The paths of the majority to green the 2023 budget

Posted Sep 19, 2022, 6:05 PMUpdated on Sep 19, 2022 at 6:06 PM

How to affix ecological markers to a budget that is sorely lacking in them? Less than a week before the presentation of the Finance Bill (PLF) for next year, the majority are beginning to reveal ways to green the text, in particular through a few emblematic taxes on business aviation or vacant dwellings or by bailing out the budget of the National Forestry Office (ONF).

This ecological question risks being problematic for the executive, at a time when Prime Minister Elisabeth Borne promised that the climate transition should irrigate the action of each ministry. This promise may not transpire much from the budget text presented on September 26, with for example a tariff shield on energy prices which ultimately amounts to subsidizing a fossil fuel such as gas.

Brown expenses

“The budget may not be very green, with even an increase in certain brown expenses”, recognizes a source at Bercy. What to degrade the green budget review - which lists and quantifies the planned expenditure according to their ecological impact - now presented in addition to the PLF for three years. It's a political problem, especially since the opposition on the left should compete with proposals on the subject.

The deputies of the majority have therefore begun to phosphorus with government officials to repaint certain public policies in green. “We must adopt an effective approach, which makes it possible to save money, but also which makes it possible to abolish subsidies or tax measures which finance polluting activities”, underlines the deputy (Renaissance) Daniel Labaronne, in charge of a task force on the issue of public spending.

A first track had emerged a few weeks ago, that of greening the Research Tax Credit (CIR). At the end of August, the Minister of the Economy, Bruno Le Maire, had seemed to open the door to this prospect , but it actually seems to have closed in recent days. “Technically and legally, it seems complicated”, sums up a member of the majority.

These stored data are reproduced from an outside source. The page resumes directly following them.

(* ===== verification/BytesEncode.v ===== *)
(** * Strings to bytes

    The encoders behind Buffer.from(string, enc), buf.write and
    Buffer.byteLength on the WasmGC tier
    (src/packages/compiler/src/backend/wasm/typedarrays.ts): [fromStrHelper] for
    the seven encodings.  The encoders and the decoders of BytesDecode.v are
    inverse where the encodings allow it. *)

From Stdlib Require Import ZArith.Zbitwise.
From S2P Require Import Prelude F64 Arrays BytesDecode.

#[local] Open Scope arr_scope.

(** ** The encoders *)

Definition unit_at (s : list Z) (i : Z) : BM Z := of_option (aget s i).
(** A fresh $bytes of the first [n] scratch bytes. *)
Definition emitBytesFromScratch (scratch : list Z) (n : Z) : BM bview := st <- of_option (acopy (zeros n) 0 scratch 0 n);; mret (mkView st 0 n).

Definition emitHexVal (u : Z) : Z :=
  if (0x30 <=? u) && (u <=? 0x39) then u - 0x30
  else if (0x61 <=? u) && (u <=? 0x66) then u - (0x61 - 10)
  else if (0x41 <=? u) && (u <=? 0x46) then u - (0x41 - 10)
  else -1.
Definition emitB64Val (u : Z) : Z :=
  if (0x41 <=? u) && (u <=? 0x5a) then u - 0x41
  else if (0x61 <=? u) && (u <=? 0x7a) then u - (0x61 - 26)
  else if (0x30 <=? u) && (u <=? 0x39) then u - (0x30 - 52)
  else if (u =? 0x2b) || (u =? 0x2d) then 62
  else if (u =? 0x2f) || (u =? 0x5f) then 63
  else -1.

Definition latin_put (s : list Z) (st : Z * list Z) : BM (Z * list Z + list Z) :=
  let '(i, out) := st in
  if ge_s i (len s) then mret (inr out)
  else u <- unit_at s i;; out <- set8 out i u;; mret (inl (add32 i 1, out)).
Definition fromStr_latin (s : list Z) : BM bview :=
  out <- loop (S (length s)) (latin_put s) (0, zeros (len s));; mret (mkView out 0 (len s)).

Definition utf16_put (s : list Z) (st : Z * list Z) : BM (Z * list Z + list Z) :=
  let '(i, out) := st in
  if ge_s i (len s) then mret (inr out)
  else
    u <- unit_at s i;;
    out <- set8 out (mul32 i 2) (Z.land u 0xff);;
    out <- set8 out (add32 (mul32 i 2) 1) (Z.shiftr u 8);;
    mret (inl (add32 i 1, out)).
Definition fromStr_utf16le (s : list Z) : BM bview :=
  out <- loop (S (length s)) (utf16_put s) (0, zeros (mul32 (len s) 2));; mret (mkView out 0 (mul32 (len s) 2)).

Definition hex_put (s : list Z) (st : Z * Z * list Z) : BM (Z * Z * list Z + Z * list Z) :=
  let '(i, o, out) := st in
  if gt_s (add32 i 2) (len s) then mret (inr (o, out))
  else
    u0 <- unit_at s i;;
    u1 <- unit_at s (add32 i 1);;
    let hi := emitHexVal u0 in
    let lo := emitHexVal u1 in
    if (hi <? 0) || (lo <? 0) then mret (inr (o, out))
    else out <- set8 out o (Z.lor (shl32 hi 4) lo);; mret (inl (add32 i 2, add32 o 1, out)).
Definition fromStr_hex (s : list Z) : BM bview :=
  '(o, out) <- loop (S (length s)) (hex_put s) (0, 0, zeros (Z.quot (len s) 2));; emitBytesFromScratch out o.
(** [i32.shl] then [i32.shr_s]: the sign bit of a narrow read. *)
Definition sign_extend (w bits : Z) : Z := to_uint32 (Z.shiftr (to_int32 (Z.shiftl bits (32 - 8 * w))) (32 - 8 * w)).
Definition readNum (k : kind) (v : view) (offset : num) : SM (outcome num) :=
  let cap := cap_of v (width k) in
  if bad_offset offset cap then mret (Throws (boundsError offset cap))
  else
    addr <- address v offset;;
    bits <- assemble 32 (le k) (width k) addr (upto (width k)) 0;;
    let bits := if signed k && (width k <? 4) then sign_extend (width k) bits else bits in
    mret (Done (if signed k then i2d bits else num_of_Z bits)).
Definition writeNum (k : kind) (v : view) (value offset : num) : SM (outcome num) :=
  if num_lt (num_of_Z (max_of k)) value || num_lt value (num_of_Z (min_of k)) then
    mret (Throws (MustBeBetween "value" (num_of_Z (min_of k)) (num_of_Z (max_of k)) value))
  else
    let cap := cap_of v (width k) in
    if bad_offset offset cap then mret (Throws (boundsError offset cap))
    else
      addr <- address v offset;;
      scatter (le k) (width k) addr (toInt32 value) (upto (width k));;;
      mret (Done (num_add offset (num_of_Z (width k)))).

(** ** binary32 and binary64 *)

Definition parseFloatNumKind (k : string) : option (Z * bool) :=
  if String.eqb k "f32be" then Some (4, false) else if String.eqb k "f32le" then Some (4, true)
  else if String.eqb k "f64be" then Some (8, false) else if String.eqb k "f64le" then Some (8, true) else None.
(** The slot's undefined pattern reads as that NaN quieted. *)
Definition UNDEF_F64_BITS : Z := 0xfff4756e64656600.
Definition emitNotUndefBits (bits : Z) : Z := if bits =? UNDEF_F64_BITS then Z.lor bits (2 ^ 51) else bits.
Definition float_of (w bits : Z) : num := if w =? 4 then promote_bits bits else f64_of_bits (emitNotUndefBits bits).
Definition bits_of (w : Z) (x : num) : Z := if w =? 4 then demote_bits x else f64_bits x.
Definition readNumFloat (w : Z) (little : bool) (v : view) (offset : num) : SM (outcome num) :=
  let cap := cap_of v w in
  if bad_offset offset cap then mret (Throws (boundsError offset cap))
  else
    addr <- address v offset;;
    bits <- assemble (8 * w) little w addr (upto w) 0;;
    mret (Done (float_of w bits)).
Definition writeNumFloat (w : Z) (little : bool) (v : view) (value offset : num) : SM (outcome num) :=
  let cap := cap_of v w in
  if bad_offset offset cap then mret (Throws (boundsError offset cap))
  else
    addr <- address v offset;;
    scatter little w addr (bits_of w value) (upto w);;;
    mret (Done (num_add offset (num_of_Z w))).

(** ** swap16, swap32, swap64 *)

Definition swap_at (w : Z) (v : view) (g i : Z) : SM unit :=
  let a := add32 (add32 (VOFF v) g) i in
  let b := sub32 (add32 (add32 (VOFF v) g) (w - 1)) i in
  t <- get8 a;; x <- get8 b;; put8 a x;;; put8 b t.
Definition swap_group (w : Z) (v : view) (g i : Z) : SM (Z + unit) :=
  if ge_s i (w / 2) then mret (inr tt) else swap_at w v g i;;; mret (inl (add32 i 1)).
Definition swap_step (w : Z) (v : view) (g : Z) : SM (Z + unit) :=
  if ge_s g (VLEN v) then mret (inr tt)
  else loop (S (Z.to_nat w)) (swap_group w v g) 0;;; mret (inl (add32 g w)).
Definition swap (w : Z) (v : view) : SM (outcome unit) :=
  if negb (Z.rem (VLEN v) w =? 0) then mret (Throws (BadSize (w * 8)))
  else loop (S (Z.to_nat (VLEN v))) (swap_step w v) 0;;; mret (Done tt).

Conditioning the CIR to green criteria does not seem to go without saying for certain sectors, such as health - Sanofi is one of the first beneficiaries. And above all, some are worried about the implications of such a reform. “If you impose conditions on the CIR, you transform it into a state aid device. It would then be necessary to have the authorization of Brussels, which could call into question the whole of the device ”, alarms an employer source, not reassured by such a prospect.

Boost for the NFB

Other measures are however pushed to green the PLF, in particular by Jean-René Cazeneuve, the general rapporteur of the Budget at the National Assembly. “We are thinking about greening part of the conditions for allocating investment grants to local authorities (DSIL and DETR)”, explained the MP for Gers (Renaissance) on Monday during a meeting with the Association. economic and financial journalists (Ajef).

The parliamentarian also mentions a boost to the budget of the National Forestry Office (ONF), to which "we must give the significant resources it needs". It would be a minimum of maintaining the workforce, or even increasing the credits which have been on a downward slope for several years.

additional taxes

Finally, even if it cries out at every mention of a tax increase, the majority does not rule out playing on the tax lever to green the budget. To avoid soil artificialization Jean-René Cazeneuve evokes the track of an increase in the tax on vacant housing (to increase the yield from 50 million to 100 million) or that on bare land made constructible (which could feed a fund for the installation of young farmers).

Finally, the possibility of a tax on business aviation (by playing on the Chirac tax on passengers or the carbon tax on fuels) is also on the table, according to the general rapporteur. “We still have to decide which tracks, among all those mentioned, we want to follow as a priority this year”, specifies Jean-René Cazeneuve. Amendments could be tabled accordingly during parliamentary review.